Bill Descoteaux, acting superintendent of the Cumberland Water Department, told The Breeze that engineers expect a smooth transition from one system to the next and do not foresee any problems getting the new wells into service. ‘by the end of June or the beginning of July.
“It is a resource that will benefit the city for decades to come,” he said, including improving water quality.
Officials said the project would have no impact on the city’s water tariffs.

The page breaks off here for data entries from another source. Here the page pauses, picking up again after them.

(** C14: [vams_scheduler_select] is earliest-deadline-first: on any non-empty
    ready list it returns an index in bounds; the command there has the
    earliest deadline, and the lowest sequence number among those with that
    deadline; and it is the first such command of the list, since every
    command before it has a later deadline or the same deadline and a higher
    sequence number. *)
Theorem select_is_earliest_deadline (ready : list vams_command_object) (Hne : ready <> []) :
  exists c, ready !! vams_scheduler_select ready = Some c /\
    (forall c', c' ∈ ready ->
       co_deadline_ms c < co_deadline_ms c' \/
       co_deadline_ms c = co_deadline_ms c' /\ co_sequence c <= co_sequence c') /\
    (forall j c', (j < vams_scheduler_select ready)%nat -> ready !! j = Some c' ->
       co_deadline_ms c < co_deadline_ms c' \/
       co_deadline_ms c = co_deadline_ms c' /\ co_sequence c < co_sequence c').
Proof.
  destruct (select_least ready Hne) as (c & [Hc Hmin Hfirst]). exists c. split; [done|]. split.
  - intros c' [j Hj]%list_elem_of_lookup. pose proof (Hmin j c' (lookup_lt_Some _ _ _ Hj) Hj) as H.
    unfold vams_scheduler_precedes in H. lia.
  - intros j c' Hj Hc'. pose proof (Hfirst j c' Hj Hc') as H.
    unfold vams_scheduler_precedes in H. lia.
Qed.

Last June, Cumberland City Council authorized Mayor Jeffrey Mutter to sign a $ 4.41 million contract with Hart Engineering Corp. for the construction of the Franklin Farm well facility for the Cumberland Water Department. The Infrastructure Bank, O’Rourke said, provided a $ 2.5 million loan to the town of Cumberland for the project, which saved the town about $ 229,000 on service. the debt. The project, he added, also created around 70 new jobs in the construction sector.
Besides O’Rourke and Descoteaux, others in attendance last Wednesday included Jeff Diehl, CEO of RI Infrastructure Bank; Anna Coelho Cortes, Director of Client Engagement at Infrastructure Banking; Rob Little, Woodard and Curran’s drinking water practice manager; Todd Prokop, Woodard and Curran Project Manager; Bob Anderson, Director of Public Works for the Town of Cumberland; and project manager Ryan Murphy.
During the site visit, Prokop stressed that the teams were working with the city to “integrate better and minimize our impact on the site”. Once completed and closed, the wells will be level with the ground and will not be visible, he said, adding that normally the wells would remain standing, but they were innovative with this project.
The two wells, separated by a heap that will also be cleaned, will come together and be operated at the same time, coming out of the same aquifer but different areas of the ground, he said. “The capacity here is 1.1 million gallons per day,” he said of the amount of water that will be treated. “It’s the same with what the city can get from Sneech Pond. And a second set of pumps is not needed; these are strong enough to bring water into the distribution system. “
Julie Guerin, of Franklin Farm, told The Breeze that farm officials worked closely with the Water Department, two mayor’s administrations, Woodard and Curran, and the Historic Preservation and Heritage Commission of RI to ensure that “the structure of the well will blend into the landscape with its appearance similar to existing farm buildings, and the location of the wells will allow existing hay fields to remain and be maintained as they are.” have been for generations. O’Rouke said the architects and contractors have done a good job integrating the equipment into the farm landscape. The sewage treatment plant looks like a barn from the outside. “We couldn’t put it all underground,” Prokop said. “We took a different approach and tried to integrate it into the site instead.” They used the same architect who helped design the farm restoration, and the building is cedar clad and has a cedar roof and gutters. “There are aesthetic doors covering the various elements that would normally be exposed in a normal water treatment facility,” he said. “There is a generator on the right side of the building so that the wells can continue to provide water in the event of a power failure. Something that would often be outdoors and on display that wouldn’t look great on this site. “
What is happening in the factory is very minimal, said Prokop. “All that’s going on here is an adjustment of the pH, a little addition of chlorine for the disinfection of the water, then an addition of fluoride.”
The facility also includes a room with glass windows on three sides that will serve as a teaching room for groups of children visiting the farm so they can safely see what is happening to their drinking water.